Almost Famous—which tells Crowe’s own coming-of-age story in semi-fictional form—follows William Miller, a 15-year-old high school student living in San Diego with his mother and older sister. Miller has aspirations of becoming a rock journalist, so befriending infamous writer Lester Bangs gives him entrée into the rarefied world of musicians, particularly up-and-coming band Stillwater, which he joins on tour to write a cover story for Rolling Stone magazine. He also meets Penny Lane, the legendary leader of a group of groupies named the Band-Aids, and he soon finds himself maturing in ways he never would have imagined so far away from his protective mom back home.
Crowe’s semiautobiographical movie, which won him a 2000 Oscar for best original screenplay, is alternately amused and bemused by the excesses of the rock’n’roll lifestyle; William’s mom, Elaine, is a conventional counterweight to what she assumes are hedonistic goings-on. More mild than edgy, the film at least has an original point of view.
The carbon-copy musical, however, doesn’t do much with the same material except regurgitate what worked—and what didn’t—onscreen. Even Kitt’s songs, mostly repetitive and interchangeable, aren’t a patch on the movie’s Stillwater songs or—most obviously—tunes from real artists of the era (Led Zeppelin, Lynyrd Skynyrd, Stevie Wonder) that are shoehorned in at crucial times. The film’s famous bus scene of arguing band members bonding while singing Elton John’s “Tiny Dancer” is actually used as the first act’s climax, where it misses the original’s resonance.
Even when one of Kitt’s songs has a chance to bust out of the constricted structure, it falls short. In the movie, as Elaine teaches her class, she blurts out, “Rock stars have kidnapped my son!” It’s a funny line that also contains a grain of truth, but Crowe wisely cuts to the next scene. Onstage, however, Elaine gets to sing “Elaine’s Lecture,” where she repeats the “kidnapped” line several times, to diminishing comic and dramatic returns.
In two instances the musical improves on the movie. The movie’s Band-Aids—which, led by the unappealing Kate Hudson, seemed like naïve teens who were happy to hang out with rock stars, not enticing young adults—are more realistically sexualized onstage, especially as led by the magnetic and winning Solea Pfeiffer, whose Penny Lane is both wise older sister to and tantalizing love interest for William (the plausibly youthful Casey Likes) in ways Hudson never convincingly portrayed in the film.

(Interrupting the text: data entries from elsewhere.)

(** C8, as the claim has it, fails: "0.5" is a decimal numeric string, the
    validator accepts it, the service cuts it down to 0, and the request
    with take "0.5" is rejected. *)
Lemma decimal_take_below_one_is_rejected :
  "0.5" = decimalString NoSign "0" "5"
  /\ digits "0" /\ digits "5"
  /\ isNumberString "0.5" = true
  /\ parseInt "0.5" = Num 0
  /\ getMails (query_of (Some "0.5") None) mockWorld
     = (Thrown (BadRequestException (Single "Invalid take, skip")),
        with_log mockWorld
          (LogTemplate "Error parsing take, skip: "
             (Error (Template "Take must be a positive number (minimum 1): "
                              (OfNumber (Num 0)))))).
Proof. repeat split. Qed.

(** ** Frame and determinism *)

(** C9: a call, whether it returns or throws, leaves the mail store as it
    found it, and it is deterministic: calling again with the same
    parameters gives the same outcome, and the outcome depends on nothing
    but the parameters and the mail store. *)
Theorem source_untouched_and_outcome_repeatable
  (query : PaginationParamsDto.t) (w : World) :
  mails (getMailPaginated query w).2 = mails w
  /\ (getMailPaginated query (getMailPaginated query w).2).1
     = (getMailPaginated query w).1
  /\ mails (getMailPaginated query (getMailPaginated query w).2).2 = mails w
  /\ forall lines : list LogLine,
       (getMailPaginated query {| mails := mails w; logged := lines |}).1
       = (getMailPaginated query w).1.
Proof.
  assert (Hframe : forall v, mails (getMailPaginated query v).2 = mails v).
  { intros v. destruct (getMailPaginated_cases query v)
      as [(t & s & _ & _ & _ & _ & E) | (line & E)]; by rewrite E. }
  assert (Hsame : forall v v', mails v' = mails v ->
             (getMailPaginated query v').1 = (getMailPaginated query v).1).
  { intros v v' Hmails.
    destruct (getMailPaginated_cases query v)
      as [(t & s & Ht & Hs & Hpos & Hnonneg & E) | (line & E)]; rewrite E.
    - rewrite (getMailPaginated_returns query v' t s) by done.
      simpl. unfold page. by rewrite Hmails.
    - destruct (getMailPaginated_cases query v')
        as [(t & s & Ht & Hs & Hpos & Hnonneg & E') | (line' & E')];
        [| by rewrite E'].
      rewrite (getMailPaginated_returns query v t s) in E by done.
      discriminate. }
  split; [apply Hframe |]. split; [apply Hsame, Hframe |].
  split; [by rewrite !Hframe |].
  intros lines. by apply Hsame.
Qed.

(** ** The validator does not guard the parse *)

(** C10: there is a string, ".5", that the numeric-string check accepts
    and that [parseInt] turns into not-a-number; a request with it as take
    passes the validator and then fails in the service with the general
    "Invalid take, skip", not with the validator's message for the field. *)
Theorem accepted_string_that_does_not_parse :
  exists raw : string,
    raw = ".5"
    /\ isNumberString raw = true
    /\ parseInt raw = NaN
    /\ validate (query_of (Some raw) None) = []
    /\ forall w : World,
         getMails (query_of (Some raw) None) w
         = (Thrown (BadRequestException (Single "Invalid take, skip")),
            with_log w
       (LogTemplate "Error parsing take, skip: "
          (Error (Template "Invalid take parameter: " (OfString raw)))))
         /\ (getMails (query_of (Some raw) None) w).1
            <> Thrown (BadRequestException
                         (Many ["take must be a valid number"])).
Proof.
  exists ".5". do 4 (split; [reflexivity |]). intros w.
  rewrite getMails_accepted by reflexivity.
  rewrite (getMailPaginated_take_NaN _ w ".5") by reflexivity.
  split; [reflexivity | discriminate].
Qed.

(** ** More on the checked method *)

(** The error the first [try] block throws to its [catch] is always a plain
    [Error]; the line logged for it says so. *)
Lemma getMailPaginated_thrown_cause
  (query : PaginationParamsDto.t) (w w' : World) (e : Exception) :
  getMailPaginated query w = (Thrown e, w') ->
  e = invalidTakeSkip
  /\ exists message : Message,
       w' = with_log w (LogTemplate "Error parsing take, skip: "
                          (Error message)).
Proof.
  destruct query as [qt qs]. run_service.
  destruct qt as [rt |], qs as [rs |]; simpl;
    repeat match goal with
      | |- context [parseInt ?r] => destruct (parseInt r) as [| ?z]; simpl
      | |- context [(?a <=? ?b)] => destruct (a <=? b); simpl
      | |- context [(?a <? ?b)] => destruct (a <? b); simpl
      end;
    intros [= <- <-]; (split; [reflexivity | eexists; reflexivity]).
Qed.

(** What decides the outcome: each parameter is absent or parses into its
    range. *)
Lemma getMailPaginated_returns_iff (query : PaginationParamsDto.t) (w : World) :
  (exists r w', getMailPaginated query w = (Returned r, w'))
  <-> (exists t, parses_to (PaginationParamsDto.take query) 10 t /\ 1 <= t)
      /\ (exists s, parses_to (PaginationParamsDto.skip query) 0 s /\ 0 <= s).
Proof.
  split.
  - intros (r & w' & Hcall).
    destruct (getMailPaginated_cases query w)
      as [(t & s & Ht & Hs & Hpos & Hnonneg & _) | (line & E)].
    + split; [by exists t | by exists s].
    + rewrite E in Hcall. discriminate.
  - intros [(t & Ht & Hpos) (s & Hs & Hnonneg)].
    exists (page w t s), w. by apply getMailPaginated_returns.
Qed.

(** X1: the call returns exactly when take is absent or parses to an
    integer of at least 1 and skip is absent or parses to an integer of at
    least 0; in every other case it throws. *)
Theorem returns_exactly_when_parameters_pass
  (query : PaginationParamsDto.t) (w : World) :
  ((exists r w', getMailPaginated query w = (Returned r, w'))
   <-> (exists t, parses_to (PaginationParamsDto.take query) 10 t /\ 1 <= t)
       /\ (exists s, parses_to (PaginationParamsDto.skip query) 0 s
                     /\ 0 <= s))
  /\ ((exists e w', getMailPaginated query w = (Thrown e, w'))
      <-> ~ ((exists t, parses_to (PaginationParamsDto.take query) 10 t
                        /\ 1 <= t)
             /\ (exists s, parses_to (PaginationParamsDto.skip query) 0 s
                           /\ 0 <= s))).
Proof.
  split; [apply getMailPaginated_returns_iff |].
  rewrite <- (getMailPaginated_returns_iff query w). split.
  - intros (e & w' & Hthrown) (r & w'' & Hreturned). congruence.
  - intros Hnot. destruct (getMailPaginated query w) as [[r | e] w'] eqn:E.
    + destruct Hnot. eauto.
    + eauto.
Qed.

(** X2: the method never answers with a server error and never lets a
    plain error escape.  A call that returns writes nothing to the log; a
    call that throws throws the 400 "Invalid take, skip" and writes exactly
    one line, "Error parsing take, skip: " followed by a plain [Error]. *)
Theorem never_a_server_error (query : PaginationParamsDto.t) (w : World) :
  match getMailPaginated query w with
  | (Returned r, w') => w' = w
  | (Thrown e, w') =>
      e = BadRequestException (Single "Invalid take, skip")
      /\ exists message : Message,
           w' = {| mails := mails w;
                   logged := logged w
                             ++ [LogTemplate "Error parsing take, skip: "
                                   (Error message)] |}
  end.
Proof.
  destruct (getMailPaginated query w) as [[r | e] w'] eqn:E.
  - destruct (getMailPaginated_cases query w)
      as [(t & s & _ & _ & _ & _ & E') | (line & E')];
      rewrite E' in E; congruence.
  - by apply (getMailPaginated_thrown_cause query w w' e).
Qed.

(** X3: take is looked at first.  When take is present and does not parse,
    or parses to an integer below 1, the outcome and the logged line are
    the same whatever skip is. *)
Theorem rejected_take_hides_skip
  (take_arg skip1 skip2 : option string) (w : World) :
  parses_to_NaN take_arg \/ (exists v, provided take_arg v /\ v <= 0) ->
  getMailPaginated (query_of take_arg skip1) w
  = getMailPaginated (query_of take_arg skip2) w.
Proof.
  intros [Hnan | (v & Hp & Hv)]; destruct take_arg as [raw |]; try done;
    simpl in *.
  - by rewrite !(getMailPaginated_take_NaN _ w raw).
  - by rewrite !(getMailPaginated_take_range _ w raw v).
Qed.

Lemma rejected_take_hides_skip_witness :
  (parses_to_NaN (Some "abc") \/ (exists v, provided (Some "abc") v /\ v <= 0))
  /\ getMailPaginated (query_of (Some "abc") (Some "-1")) mockWorld
     = getMailPaginated (query_of (Some "abc") (Some "2")) mockWorld.
Proof.
  assert (H : parses_to_NaN (Some "abc")
              \/ (exists v, provided (Some "abc") v /\ v <= 0))
    by (left; reflexivity).
  split; [exact H |].
  exact (rejected_take_hides_skip (Some "abc") (Some "-1") (Some "2")
           mockWorld H).
Defined.

(** ** Pages next to each other *)

Lemma window_append {A : Type} (l : list A) (t1 t2 s : Z) :
  0 <= t1 -> 0 <= t2 -> 0 <= s ->
  slice l (Num s) (Num (s + t1))
  ++ slice l (Num (s + t1)) (Num (s + t1 + t2))
  = slice l (Num s) (Num (s + (t1 + t2))).
Proof.
  intros H1 H2 Hs. rewrite !slice_window by lia.
  rewrite !Z2Nat.inj_add by lia. rewrite <- drop_drop.
  apply take_take_drop.
Qed.

(** X4: a page and the page that starts where it ends make up the page of
    both: the mails of (take t1, skip s) followed by the mails of
    (take t2, skip s + t1) are the mails of (take t1 + t2, skip s). *)
Theorem adjacent_pages_compose
  (q1 q2 q12 : PaginationParamsDto.t) (w : World) (t1 t2 s : Z) :
  1 <= t1 -> 1 <= t2 -> 0 <= s ->
  parses_to (PaginationParamsDto.take q1) 10 t1 ->
  parses_to (PaginationParamsDto.skip q1) 0 s ->
  parses_to (PaginationParamsDto.take q2) 10 t2 ->
  parses_to (PaginationParamsDto.skip q2) 0 (s + t1) ->
  parses_to (PaginationParamsDto.take q12) 10 (t1 + t2) ->
  parses_to (PaginationParamsDto.skip q12) 0 s ->
  exists r1 r2 r12 : GetMailsPaginatedResponseDto.t,
    getMailPaginated q1 w = (Returned r1, w)
    /\ getMailPaginated q2 w = (Returned r2, w)
    /\ getMailPaginated q12 w = (Returned r12, w)
    /\ GetMailsPaginatedResponseDto.mails r1
       ++ GetMailsPaginatedResponseDto.mails r2
       = GetMailsPaginatedResponseDto.mails r12.
Proof.
  intros H1 H2 Hs Ht1 Hs1 Ht2 Hs2 Ht12 Hs12.
  exists (page w t1 s), (page w t2 (s + t1)), (page w (t1 + t2) s).
  split; [apply getMailPaginated_returns; by try lia |].
  split; [apply getMailPaginated_returns; by try lia |].
  split; [apply getMailPaginated_returns; by try lia |].
  simpl. apply window_append; lia.
Qed.

Lemma adjacent_pages_compose_witness :
  (1 <= 1 /\ 1 <= 2 /\ 0 <= 0)
  /\ exists r1 r2 r12 : GetMailsPaginatedResponseDto.t,
       getMailPaginated (query_of (Some "1") (Some "0")) mockWorld
       = (Returned r1, mockWorld)
       /\ getMailPaginated (query_of (Some "2") (Some "1")) mockWorld
          = (Returned r2, mockWorld)
       /\ getMailPaginated (query_of (Some "3") None) mockWorld
          = (Returned r12, mockWorld)
       /\ GetMailsPaginatedResponseDto.mails r1
          ++ GetMailsPaginatedResponseDto.mails r2
          = GetMailsPaginatedResponseDto.mails r12.
Proof.
  assert (H1 : 1 <= 1) by lia.
  assert (H2 : 1 <= 2) by lia.
  assert (Hs : 0 <= 0) by lia.
  split; [tauto |].
  apply (adjacent_pages_compose
           (query_of (Some "1") (Some "0")) (query_of (Some "2") (Some "1"))
           (query_of (Some "3") None) mockWorld 1 2 0 H1 H2 Hs);
    reflexivity.
Defined.

Lemma pages_up_to {A : Type} (l : list A) (t : Z) (n : nat) :
  1 <= t ->
  concat ((fun k : nat => slice l (Num (Z.of_nat k * t))
                            (Num (Z.of_nat k * t + t))) <$> seq 0 n)
  = take (n * Z.to_nat t) l.
Proof.
  intros Ht. induction n as [| n IH]; [done |].
  rewrite seq_S, fmap_app, concat_app, IH. simpl.
  rewrite app_nil_r, slice_window by lia.
  replace (Z.to_nat (Z.of_nat n * t)) with (n * Z.to_nat t)%nat by lia.
  rewrite take_take_drop. f_equal. lia.
Qed.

Pfeiffer also has thrilling vocal chops, which she radiantly uses to make all of Penny’s songs, like the mournful “The Real World,” highlights of the show.
Also, Lester Bangs gets a larger part in the musical: he shows up for a few scenes in the movie, but onstage he hovers about far more as a sort of grungy guardian angel to his teenage protégé, providing snarky commentary on the commercialized rock world. Rob Colletti is a humorous Lester, but even more of his sardonic spirit would have greatly helped.

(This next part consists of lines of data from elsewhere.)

(** [parse_args]: [parsed] lists what the successive calls of [getopt]
    return, each with its [optarg], and [operand] is [argv[optind]] once
    [getopt] is done, if there is one. *)
Definition parse_args (parsed : list (ascii * string)) (operand : option string)
    (opts : options_s) : options_s :=
  let opts :=
    fold_left
      (fun (opts : options_s) (o : ascii * string) =>
         let (c, optarg) := o in
         if Ascii.eqb c "c" then
           mk_options (nui_file opts) (nug_file opts) (Some optarg)
                      (info opts) (clear opts) (help opts) (version opts)
         else if Ascii.eqb c "C" then
           mk_options (nui_file opts) (nug_file opts) (nuc_file opts)
                      (info opts) 1 (help opts) (version opts)
         else if Ascii.eqb c "g" then
           mk_options (nui_file opts) (Some optarg) (nuc_file opts)
                      (info opts) (clear opts) (help opts) (version opts)
         else if Ascii.eqb c "h" then
           mk_options (nui_file opts) (nug_file opts) (nuc_file opts)
                      (info opts) (clear opts) true (version opts)
         else if Ascii.eqb c "i" then
           mk_options (nui_file opts) (nug_file opts) (nuc_file opts)
                      1 (clear opts) (help opts) (version opts)
         else if Ascii.eqb c "V" then
           mk_options (nui_file opts) (nug_file opts) (nuc_file opts)
                      (info opts) (clear opts) (help opts) true
         else opts)
      parsed opts in
  match operand with
  | Some file =>
      mk_options (Some file) (nug_file opts) (nuc_file opts)
                 (info opts) (clear opts) (help opts) (version opts)
  | None => opts
  end.

(** What [main] does, in order, as the calls it makes: the calls that
    write to [stdout] as above, the calls of [help], [version] and [info],
    an [fprintf] of a line to [stderr], the call [term_echo(on)] and the
    call of [nuru_img_free].  An entry stands for the call, not for its
    effect: [term_echo] leaves the terminal as it is when [tcgetattr] or
    [tcsetattr] fails, and [main] does not look at its result. *)
Inductive main_out : Set :=
| OUT (o : term_out)
| HELP (invocation : string)
| VERSION
| INFO (img : nuru_img_s)
| STDERR (msg : string) (arg : string)
| TERM_ECHO (on : Z)
| IMG_FREE.

(** What the system answers [main]: the command line as [getopt] reads it,
    the files as [nuru_img_load] and [nuru_pal_load] decode them (a failed
    load is [None]), the named palettes as [load_pal_by_name] finds them
    under the configuration directory, the window size ([None] when the
    [ioctl] fails) and the result of [fwide].  [nuru_pal_zero] is the
    palette [{ 0 }] that [main] hands on when it loads none. *)
Record system : Type := mk_system {
  argv0 : string;
  getopt : list (ascii * string);
  operand : option string;
  nuru_img_load : string -> option nuru_img_s;
  nuru_pal_load : string -> option nuru_pal_s;
  load_pal_by_name : string -> string -> option nuru_pal_s;
  nuru_pal_zero : nuru_pal_s;
  term_wsize : option (Z * Z);
  fwide : Z
}.

Definition EXIT_SUCCESS : Z := 0.
Definition EXIT_FAILURE : Z := 1.

Definition term_clear : list main_out :=
  [OUT (PUTWS ANSI_CLEAR_SCREEN); OUT (PUTWS ANSI_CURSOR_RESET)].

(** [term_setup] and [term_reset] call [term_echo] and drop its result;
    [TERM_ECHO on] is that call. *)
Definition term_setup (opts : options_s) : list main_out :=
  [OUT (PUTWS ANSI_HIDE_CURSOR); TERM_ECHO 0] ++
  (if negb (clear opts =? 0) then term_clear else []).

Definition term_reset : list main_out :=
  [OUT (PUTWS ANSI_FONT_RESET); OUT (PUTWS ANSI_SHOW_CURSOR); TERM_ECHO 1].

Definition nonempty (s : string) : bool :=
  match s with
  | EmptyString => false
  | String _ _ => true
  end.

(** [main], over the printer it calls: [display] stands for [print_nui].
    The result is what was observed and the exit status, or [None] when
    [display] does not return. *)
Definition main_with `{accessors}
    (display : nuru_img_s -> nuru_pal_s -> nuru_pal_s -> Z -> Z -> option (list term_out * Z))
    (sys : system) : option (list main_out * Z) :=
  let opts := parse_args (getopt sys) (operand sys) options_zero in
  if help opts then Some ([HELP (argv0 sys)], EXIT_SUCCESS)
  else if version opts then Some ([VERSION], EXIT_SUCCESS)
  else
    match nui_file opts with
    | None => Some ([STDERR "No image file given" ""], EXIT_FAILURE)
    | Some file =>
      match nuru_img_load sys file with
      | None => Some ([STDERR "Error loading image file: " file], EXIT_FAILURE)
      | Some nui =>
        if negb (info opts =? 0) then Some ([INFO nui], EXIT_SUCCESS)
        else
          let using_glyph_pal :=
            negb (Z.land (glyph_mode_value (glyph_mode nui)) 128 =? 0)
            && nonempty (glyph_pal nui) in
          let using_color_pal :=
            negb (Z.land (color_mode_value (color_mode nui)) 128 =? 0)
            && nonempty (color_pal nui) in
          let load (explicit : option string) (wanted : bool) (kind name : string)
              : string + nuru_pal_s :=
            match explicit with
            | Some path =>
                match nuru_pal_load sys path with
                | Some pal => inr pal
                | None => inl path
                end
            | None =>
                if wanted then
                  match load_pal_by_name sys kind name with
                  | Some pal => inr pal
                  | None => inl name
                  end
                else inr (nuru_pal_zero sys)
            end in
          match load (nug_file opts) using_glyph_pal "glyphs"%string (glyph_pal nui) with
          | inl what =>
              Some ([STDERR (match nug_file opts with
                             | Some _ => "Error loading palette file: "
                             | None => "Error loading palette: "
                             end) what], EXIT_FAILURE)
          | inr nug =>
            match load (nuc_file opts) using_color_pal "colors"%string (color_pal nui) with
            | inl what =>
                Some ([STDERR (match nuc_file opts with
                               | Some _ => "Error loading palette file: "
                               | None => "Error loading palette: "
                               end) what], EXIT_FAILURE)
            | inr nuc =>
              match term_wsize sys with
              | None => Some ([STDERR "Failed to determine terminal size" ""], EXIT_FAILURE)
              | Some (ws_col, ws_row) =>
                if (ws_col =? 0) || (ws_row =? 0) then
                  Some ([STDERR "Terminal size not appropriate" ""], EXIT_FAILURE)
                else if negb (fwide sys =? 1) then
                  Some ([STDERR "Couldn't put terminal in wide-character mode" ""],
                        EXIT_FAILURE)
                else
                  match display nui nug nuc ws_col ws_row with
                  | Some (out, _) =>
                      Some (term_setup opts ++ map OUT out ++ [IMG_FREE] ++ term_reset,
                            EXIT_SUCCESS)
                  | None => None
                  end
              end
            end
          end
      end
    end.

Definition main `{accessors} (sys : system) : option (list main_out * Z) :=
  main_with print_nui sys.

(** ** Notions the properties are stated with *)

(** The indices [0, 1, ..., n-1]; empty when [n <= 0]. *)
Definition seqZ (n : Z) : list Z := map Z.of_nat (seq 0 (Z.to_nat n)).

(** What the driver writes for row [r] when it visits the first [ncols]
    cells of it: the cells from left to right, then the line break. *)
Definition row_out `{accessors} (nui : nuru_img_s) (nug nuc : nuru_pal_s)
    (ncols : Z) (r : Z) : list term_out :=
  flat_map (fun c => print_cell nui nug nuc (nuru_img_get_cell nui c r)) (seqZ ncols)
  ++ [PUTWC NEWLINE].

(** What the driver writes when it visits the first [ncols] cells of each
    of the first [nrows] rows, row by row. *)
Definition area_out `{accessors} (nui : nuru_img_s) (nug nuc : nuru_pal_s)
    (ncols nrows : Z) : list term_out :=
  flat_map (row_out nui nug nuc ncols) (seqZ nrows).

(** What has been written when the driver reaches cell [(r, c)]: the rows
    above it and the cells to its left. *)
Definition written_before `{accessors} (nui : nuru_img_s) (nug nuc : nuru_pal_s)
    (ncols : Z) (r c : Z) : list term_out :=
  flat_map (row_out nui nug nuc ncols) (seqZ r) ++
  flat_map (fun c' => print_cell nui nug nuc (nuru_img_get_cell nui c' r)) (seqZ c).

(** The style of the terminal, as the color-set sequences in effect.  A
    call that writes the characters of [ANSI_FONT_RESET] clears it, a
    color-set sequence adds to it, and a glyph or a line break leaves it as
    it is. *)
Definition is_reset (o : term_out) : bool :=
  if list_eq_dec Z.eq_dec (render o) ANSI_FONT_RESET then true else false.

Definition is_color_set (o : term_out) : bool :=
  match o with
  | SGR _ | SGR_FG_8BIT _ | SGR_BG_8BIT _ | SGR_FG_RGB _ _ _ | SGR_BG_RGB _ _ _ => true
  | PUTWC _ | PUTWS _ => false
  end.

Definition style_step (style : list term_out) (o : term_out) : list term_out :=
  if is_reset o then []
  else if is_color_set o then style ++ [o]
  else style.

Definition style_after (style : list term_out) (out : list term_out) : list term_out :=
  fold_left style_step out style.

(** The SGR parameters that select one of the sixteen colors: 30-37 and
    90-97 for the foreground, 40-47 and 100-107 for the background. *)
Definition is_fg_color_code (n : Z) : bool :=
  ((30 <=? n) && (n <=? 37)) || ((90 <=? n) && (n <=? 97)).

Definition is_bg_color_code (n : Z) : bool :=
  ((40 <=? n) && (n <=? 47)) || ((100 <=? n) && (n <=? 107)).

(** The spec's reading of the 4-bit mode for the values 16-255: they are
    rejected, so no sequence that selects a color is written for them. *)
Definition direct4bit_rejects_out_of_range : Prop :=
  forall (cell : nuru_cell_s) (fg_key bg_key n : Z),
    (16 <= fg cell <= 255 -> fg cell <> fg_key ->
     In (SGR n) (print_color_4bit_fg cell fg_key) -> is_fg_color_code n = false) /\
    (16 <= bg cell <= 255 -> bg cell <> bg_key ->
     In (SGR n) (print_color_4bit_bg cell bg_key) -> is_bg_color_code n = false).

(** The spec's reading of a palette of the wrong type: the render reports
    an error, so its outcome differs from the outcome of every render of an
    image that uses no palette at all. *)
Definition palette_mismatch_is_reported : Prop :=
  forall (H : accessors) (nui nui' : nuru_img_s) (nug nuc nug' nuc' : nuru_pal_s)
         (cols rows cols' rows' : Z),
    color_mode nui = NURU_COLOR_MODE_PALETTE ->
    type nuc = NURU_PAL_TYPE_GLYPH ->
    0 < nuru.cols nui -> 0 < nuru.rows nui -> 0 < u16 cols -> 0 < u16 rows ->
    fg (nuru_img_get_cell nui 0 0) <> fg_key nui ->
    color_mode nui' = NURU_COLOR_MODE_NONE ->
    print_nui nui nug nuc cols rows <> print_nui nui' nug' nuc' cols' rows'.

(** ** Sample data *)

Definition no_name : string := EmptyString.

(** A grid of [ncols] by [nrows] cells; the cell in row [r] and column [c]
    holds the glyph [256 + 16 * r + c], the foreground [r] and the
    background [c]. *)
Definition grid_cells (ncols nrows : Z) : list nuru_cell_s :=
  flat_map (fun r => map (fun c => mk_cell (256 + 16 * r + c) r c) (seqZ ncols))
           (seqZ nrows).

Definition sample_img (cm : nuru_color_mode) (gm : nuru_glyph_mode)
    (ncols nrows : Z) : nuru_img_s :=
  mk_img "NURUIMG" 1 cm gm 0 ncols nrows 32 255 255 no_name no_name
         (grid_cells ncols nrows).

Director Jeremy Herrin and choreographer Sarah O’Gleby adroitly capture the onstage and backstage frenzy at rock concerts, but the more intimate moments elude their grasp. The crack band of design veterans—ace costumer David Zinn, lighting whiz Natasha Katz and scenic genius Derek McLane—conjures up a perfectly fizzy early ’70s atmosphere.
As a musical, Almost Famous hits most of its marks, yet ends up like an OK cover version of a favorite tune: close but no cigar.